> _Exercise prompt_: All lines from the one containing "Context (parse_date : string -> option Z)." through the end of the entries below should appear in the answer exactly, with no others.

=-=-=

(* ===== verification/ApiSafety.v ===== *)
(** What the WebSocket API guarantees of sessions and permissions, and where it
    does not. Theorems about [Session] and [Api]; those about the accounts a
    request changes are in Accounts.v. *)
From Stdlib Require Import ZArith Lia Ascii String.
From stdpp Require Import base tactics numbers list strings.
From S2P Require Import Prelude Json AuditLog Users Credentials Schedules Security Session Store Api.

Open Scope Z_scope.

(** * Equations of the monad *)

Section equations.
Context {D : Type} {A B : Type}.
Implicit Types (s : server D).

Lemma lift_bind (m : outcome A) (k : A -> api D B) s :
  (lift m ≫= k) s = match m with Ret a => k a s | Throw e => (s, Throw e) | Fault f => (s, Fault f) end.
Proof. by destruct m. Qed.
Lemma get_db_bind (k : D -> api D B) s : (get_db ≫= k) s = k (db s) s.
Proof. done. Qed.
Lemma session_bind hdl (k : APISession -> api D B) s x :
  session_of hdl (sessions s) = Some x -> (session hdl ≫= k) s = k x s.
Proof. unfold session, mbind, api_bind. cbn. by intros ->. Qed.
Lemma change_db_bind f (k : unit -> api D B) s d :
  f (db s) = Ret d -> (change_db f ≫= k) s = k tt (mk_server d (sessions s)).
Proof. unfold change_db, mbind, api_bind. by intros ->. Qed.
Lemma put_session_bind hdl x (k : unit -> api D B) s :
  (put_session hdl x ≫= k) s = k tt (mk_server (db s) (put_session_in hdl x (sessions s))).
Proof. done. Qed.
Lemma bind_at (m : api D A) (k : A -> api D B) s s' a : m s = (s', Ret a) -> (m ≫= k) s = k a s'.
Proof. unfold mbind, api_bind. by intros ->. Qed.
Lemma bind_throw (m : api D A) (k : A -> api D B) s s' e : m s = (s', Throw e) -> (m ≫= k) s = (s', Throw e).
Proof. unfold mbind, api_bind. by intros ->. Qed.
Lemma bind_fault (m : api D A) (k : A -> api D B) s s' f : m s = (s', Fault f) -> (m ≫= k) s = (s', Fault f).
Proof. unfold mbind, api_bind. by intros ->. Qed.

(** Reading a successful computation back. *)
Lemma bind_inv_ret (m : api D A) (k : A -> api D B) s s' b :
  (m ≫= k) s = (s', Ret b) -> exists a s1, m s = (s1, Ret a) /\ k a s1 = (s', Ret b).
Proof.
  unfold mbind, api_bind. destruct (m s) as [s1 [a| |]]; intros H; [by exists a, s1|congruence..].
Qed.
Lemma transaction_inv_ret (m : api D A) s s' a : transaction m s = (s', Ret a) -> m s = (s', Ret a).
Proof. unfold transaction. destruct (m s) as [s1 [b| |]]; congruence. Qed.
Lemma change_db_inv f s s' u :
  change_db f s = (s', Ret u) -> exists d, f (db s) = Ret d /\ s' = mk_server d (sessions s).
Proof. unfold change_db. destruct (f (db s)) as [d| |]; intros [= <- <-]. by exists d. Qed.
Lemma lift_inv (m : outcome A) s s' a : lift m s = (s', Ret a) -> s' = s /\ m = Ret a.
Proof. unfold lift. by intros [= <- ->]. Qed.
End equations.

Lemma session_inv {D} hdl (s s' : server D) x :
  session hdl s = (s', Ret x) -> s' = s /\ session_of hdl (sessions s) = Some x.
Proof. unfold session. by destruct (session_of _ _); intros [= <- <-]. Qed.

Lemma session_put hdl x l y :
  session_of hdl l = Some y -> session_of hdl (put_session_in hdl x l) = Some x.
Proof.
  induction l as [|[h z] l IH]; cbn; [done|].
  destruct (Z.eqb_spec h hdl) as [->|Hn]; cbn.
  - by rewrite Z.eqb_refl.
  - rewrite (proj2 (Z.eqb_neq _ _)) by done. exact IH.
Qed.
Lemma put_put hdl x y l : put_session_in hdl x (put_session_in hdl y l) = put_session_in hdl x l.
Proof.
  induction l as [|[h z] l IH]; cbn; [done|].
  destruct (Z.eqb_spec h hdl) as [->|Hn]; cbn; [by rewrite Z.eqb_refl|].
  rewrite (proj2 (Z.eqb_neq _ _)) by done. by rewrite IH.
Qed.

(** * The session invariant *)

(** A session is logged in exactly when it holds a token, and then it has the
    permissions of a user. *)
Definition session_ok (x : APISession) : Prop :=
  match auth_status_ x with
  | LOGGED_IN => is_Some (current_auth_token_ x) /\ is_Some (security_ x)
  | NONE => current_auth_token_ x = None
  end.

(** A property of each session, by its connection. *)
Abbreviation property := (Z -> APISession -> Prop).
Definition sessions_in (Q : property) (l : list (Z * APISession)) : Prop := Forall (fun p => Q p.1 p.2) l.

Lemma session_of_in Q hdl l x : sessions_in Q l -> session_of hdl l = Some x -> Q hdl x.
Proof.
  induction 1 as [|[h y] l Hy Hl IH]; cbn; [done|].
  destruct (Z.eqb_spec h hdl) as [->|]; [by intros [= <-]|exact IH].
Qed.
Lemma put_session_in_in Q hdl x l : Q hdl x -> sessions_in Q l -> sessions_in Q (put_session_in hdl x l).
Proof.
  intros Hx. induction 1 as [|[h y] l Hy Hl IH]; cbn; [constructor|].
  destruct (Z.eqb_spec h hdl) as [->|]; by constructor.
Qed.

(** Computations that keep such a property, whatever they return. *)
Definition keeps (Q : property) {D A} (m : api D A) : Prop :=
  forall s, sessions_in Q (sessions s) -> sessions_in Q (sessions (m s).1).

(** Computations that leave the sessions alone. *)
Definition leaves {D A} (m : api D A) : Prop := forall s, sessions (m s).1 = sessions s.

Lemma keeps_leaves Q {D A} (m : api D A) : leaves m -> keeps Q m.
Proof. intros Hm s Hs. by rewrite Hm. Qed.

Lemma leaves_bind {D A B} (m : api D A) (k : A -> api D B) : leaves m -> (forall a, leaves (k a)) -> leaves (m ≫= k).
Proof.
  intros Hm Hk s. unfold mbind, api_bind. specialize (Hm s). destruct (m s) as [s1 [a| |]]; [|done..]. cbn in Hm.
  by rewrite Hk.
Qed.
Lemma leaves_lift {D A} (m : outcome A) : leaves (D := D) (lift m).
Proof. by intros s. Qed.
Lemma leaves_ret {D A} (a : A) : leaves (D := D) (mret a).
Proof. by intros s. Qed.
Lemma leaves_get_db {D} : leaves (@get_db D).
Proof. by intros s. Qed.
Lemma leaves_change_db {D} f : leaves (@change_db D f).
Proof. intros s. unfold change_db. by destruct (f (db s)). Qed.
Lemma leaves_session {D} hdl : leaves (@session D hdl).
Proof. intros s. unfold session. by destruct (session_of _ _). Qed.
Lemma leaves_transaction {D A} (m : api D A) : leaves m -> leaves (transaction m).
Proof. intros Hm s. unfold transaction. specialize (Hm s). by destruct (m s) as [s' []]. Qed.

Create HintDb leaves.
#[export] Hint Resolve leaves_lift leaves_ret leaves_get_db leaves_change_db leaves_session : leaves.

Ltac leaves :=
  repeat first [
    solve [auto with leaves]
  | apply leaves_transaction
  | apply leaves_bind
  | match goal with
    | |- forall _, _ => intro
    | |- leaves (match ?x with _ => _ end) => destruct x
    end ].

(** The properties that hold of a new session, and that neither its end nor a renewed token
    changes. *)
Record closed (Q : property) : Prop := {
  closed_fresh h : Q h APISession.fresh;
  closed_abort h x : Q h x -> Q h (APISession.abort_session x);
  closed_token h x k k' : Q h x -> auth_status_ x = LOGGED_IN -> current_auth_token_ x = Some k ->
    Q h (mk_session LOGGED_IN (Some k') (security_ x));
}.

Section keeps.
Context (Q : property) {D : Type} {A B : Type}.
Abbreviation keeps := (keeps Q).

Lemma keeps_lift (m : outcome A) : keeps (lift (D := D) m).
Proof. by intros s. Qed.
Lemma keeps_ret (a : A) : keeps (mret a : api D A).
Proof. by intros s. Qed.
Lemma keeps_throw e : keeps (throw (D := D) (A := A) e).
Proof. by intros s. Qed.
Lemma keeps_get_db : keeps (@get_db D).
Proof. by intros s. Qed.
Lemma keeps_set_db d : keeps (@set_db D d).
Proof. by intros s. Qed.
Lemma keeps_change_db f : keeps (@change_db D f).
Proof. intros s Hs. unfold change_db. by destruct (f (db s)). Qed.
Lemma keeps_put_session hdl x : Q hdl x -> keeps (@put_session D hdl x).
Proof. intros Hx s Hs. by apply put_session_in_in. Qed.
Lemma keeps_bind (m : api D A) (k : A -> api D B) : keeps m -> (forall a, keeps (k a)) -> keeps (m ≫= k).
Proof.
  intros Hm Hk s Hs. unfold mbind, api_bind. specialize (Hm s Hs).
  destruct (m s) as [s' [a| |]]; [by apply Hk|done..].
Qed.
(** A session just read has the property. *)
Lemma keeps_session hdl (k : APISession -> api D B) :
  (forall x, Q hdl x -> keeps (k x)) -> keeps (session hdl ≫= k).
Proof.
  intros Hk s Hs. unfold mbind, api_bind, session.
  destruct (session_of hdl (sessions s)) as [x|] eqn:Hx; [|done].
  by apply Hk; [apply (session_of_in _ _ _ _ Hs Hx)|].
Qed.
Lemma keeps_transaction (m : api D A) : keeps m -> keeps (transaction m).
Proof. intros Hm s Hs. unfold transaction. specialize (Hm s Hs). by destruct (m s) as [s' []]. Qed.
Lemma keeps_if (b : bool) (m n : api D A) : keeps m -> keeps n -> keeps (if b then m else n).
Proof. by destruct b. Qed.
End keeps.

Create HintDb keeps.
#[export] Hint Resolve keeps_lift keeps_ret keeps_throw keeps_get_db keeps_set_db keeps_change_db
  keeps_transaction : keeps.

Ltac keeps :=
  repeat first [
    solve [auto with keeps]
  | apply keeps_if
  | apply keeps_transaction
  | apply keeps_bind
  | match goal with
    | |- forall _, _ => intro
    | |- keeps _ (match ?x with _ => _ end) => destruct x
    end ].

Section invariant.
Context {D : Type} `{OdbLaws D} {J : Type} `{Json J}.
Context (kdf : list Z -> list Z -> ScryptParam -> option (list Z)).
Context (parse_date : string -> option Z).
Context (addr_lt : UserGroupMembership.t -> UserGroupMembership.t -> bool).
Context (timestamp : UserGroupMembership.t -> Z).

Section any.
Context (Q : property) (HQ : closed Q).
Abbreviation keeps := (keeps Q).

Lemma keeps_session_read hdl : keeps (session (D := D) hdl).
Proof. intros s Hs. unfold session. by destruct (session_of _ _). Qed.
Hint Resolve keeps_session_read : keeps.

=-=-=

> _Exercise solution_:
Context (parse_date : string -> option Z).
Context (addr_lt : UserGroupMembership.t -> UserGroupMembership.t -> bool).
Context (timestamp : UserGroupMembership.t -> Z).

Section any.
Context (Q : property) (HQ : closed Q).
Abbreviation keeps := (keeps Q).

Lemma keeps_session_read hdl : keeps (session (D := D) hdl).
Proof. intros s Hs. unfold session. by destruct (session_of _ _). Qed.
Hint Resolve keeps_session_read : keeps.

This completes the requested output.